PC Magazine‘s July 17, 2007 issue features a Cover Story on “Five Ideas That Will Reinvent Modern Computing”. One of the five technologoies is on IBM Research’s work on Cognitive Computing. The following is an excerpt from the story.
It could be the most ambitious computer science project of all time. At IBM’s Almaden Research Center, just south of South Francisco, Dharmendra Modha and his team are chasing the holy grail of artificial intelligence. They aren’t looking for ways of mimicking the human brain, they’re looking to build one-neuron by neuron, synapse by synapse.

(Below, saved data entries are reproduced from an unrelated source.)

(** The tensors [k] and [p] have an entry per row. *)
Definition entries {A} (n : nat) (x : option (list A)) : list (option A) := match x with Some l => Some <$> l | None => replicate n None end.

Definition apply_top_k_top_p (vocab_size : Z) (logits : list (list (option F))) (k : option (list Z)) (p : option (list F)) :
    outcome (list (list (option F))) :=
  match p with
  | None => match k with None => Ok logits | Some k => apply_top_k_only vocab_size logits k end
  | Some _ =>
      let n := length logits in
      mapM (fun '(row, (k, p)) => top_k_top_p_row k p row) (zip logits (zip (entries n k) (entries n p)))
  end.

(** * Bad words *)

(** [l[-n:]] for a positive [n]. *)
Definition last_n {A} (n : nat) (l : list A) : list A := drop (length l - n) l.

(** [logits[token] = -inf] *)
Definition ban (row : list (option F)) (token : Z) : outcome (list (option F)) :=
  let i := if (token <? 0)%Z then (token + Z.of_nat (length row))%Z else token in
  if (i <? 0)%Z then Raise IndexError else store_at row (Z.to_nat i) None.

Fixpoint apply_bad_words_single_batch (logits : list (option F)) (bad_words_token_ids : list (list Z)) (past_tokens_ids : list Z) :
    outcome (list (option F)) :=
  match bad_words_token_ids with
  | [] => Ok logits
  | bad_word_ids :: rest =>
      if length past_tokens_ids + 1 <? length bad_word_ids then apply_bad_words_single_batch logits rest past_tokens_ids
      else
        let prefix_length := length bad_word_ids - 1 in
        last_token_id ← index_at bad_word_ids (-1);
        let actual_prefix := if 0 <? prefix_length then last_n prefix_length past_tokens_ids else [] in
        let expected_prefix := take prefix_length bad_word_ids in
        _ ← assert_ (length actual_prefix =? length expected_prefix);
        logits ← if bool_decide (actual_prefix = expected_prefix) then ban logits last_token_id else Ok logits;
        apply_bad_words_single_batch logits rest past_tokens_ids
  end.

(** [bad_words_token_ids.items()] in some order. *)
Fixpoint apply_bad_words (logits : list (list (option F))) (bad_words : list (nat * list (list Z))) (past : list (list Z)) :
    outcome (list (list (option F))) :=
  match bad_words with
  | [] => Ok logits
  | (i, words) :: rest =>
      row ← at_index logits i; tokens ← at_index past i;
      row ← apply_bad_words_single_batch row words tokens;
      apply_bad_words (<[i := row]> logits) rest past
  end.

(** * Penalties *)

(** [make_tensor_with_pad]: rows of equal length. *)
Definition make_ndarray_with_pad (x : list (list Z)) (pad : Z) : list (list Z) :=
  let max_len := foldr Nat.max 0 (length <$> x) in
  (fun row => row ++ replicate (max_len - length row) pad) <$> x.

(** [bin_counts.scatter_add_(1, tokens, ones)] at a row of [vocab_size + 1] counts, and the counts without the padding. *)
Fixpoint scatter_add (counts : list Z) (tokens : list Z) : outcome (list Z) :=
  match tokens with
  | [] => Ok counts
  | t :: tokens => c ← gather_at counts t; scatter_add (<[Z.to_nat t := (c + 1)%Z]> counts) tokens
  end.
Definition get_token_bin_counts_and_mask (tokens : list Z) (vocab_size : nat) : outcome (list Z * list bool) :=
  bin_counts ← scatter_add (replicate (vocab_size + 1) 0%Z) tokens;
  let bin_counts := take vocab_size bin_counts in
  Ok (bin_counts, (fun c => (0 <? c)%Z) <$> bin_counts).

“We’re trying to take the entire range of qualitative neuroscientific data and integrate it into a single unified computing platform,” says Modha. “The idea is to re-create the ‘wetware’ brain using hardware and software.”
The project is particularly daunting when you consider that modern neurology has yet to explain how the brain actually works. Yes, we know the fundamentals. But we can’t be sure of every biological transaction, all the way down to the cellular level. Three years into this Cognitive Computing project, Modha’s team isn’t just building a brain from an existing blueprint. They’re helping to create the blueprint as they build. It’s reverse engineering of the highest order.
Their first goal is to build a “massively parallel cortical simulator” that re-creates the brain of a mouse, an organ 3,500 times less complex than a human brain (if you count each individual neuron and synapse). But even this is an undertaking of epic proportions. A mouse brain houses over 16 million neurons, with more than 128 billion synapses running between them. Even a partial simulation stretches the boundaries of modern hardware. No, we don’t mean desktop hardware. We’re talkin’ supercomputers.
So far, the team has been able to fashion a kind of digital mouse brain that needs about 6 seconds to simulate 1 second of real thinking time. That’s still a long way from a true mouse-size simulation, and it runs on a Blue Gene/L supercomputer with 8,192 processors, four terabytes of memory, and 1 Gbps of bandwidth running to and from each chip. “Even a mouse-scale cortical simulation places an extremely heavy load on a supercomputer,” Modha explains. “We’re leveraging IBM’s technological resources to the limit.”
Written with ordinary C code, this initial simulation is a remarkable proof of concept. As neuroscience and computing power continue to advance, Modha and his team are confident they can build cortical simulators of even greater complexity. And as they do, they hope to advance neuroscience even further, learning more and more about the inner workings of the brain and getting closer and closer to their ultimate goal.
Once they’ve simulated a mouse brain in real time, the team plans on tackling a rat cortex, which is about three and a half times larger. And then a cat brain, which is ten times larger than that. And so on, until they’ve built a cortical simulator on a human scale.
What’s that good for? Anything and everything. “What we’re seeking with cognitive computing is a universal cognitive mechanism, something that can give rise to the entire range of mental phenomena exhibited by humans,” says Modha. “That is the ultimate goal.”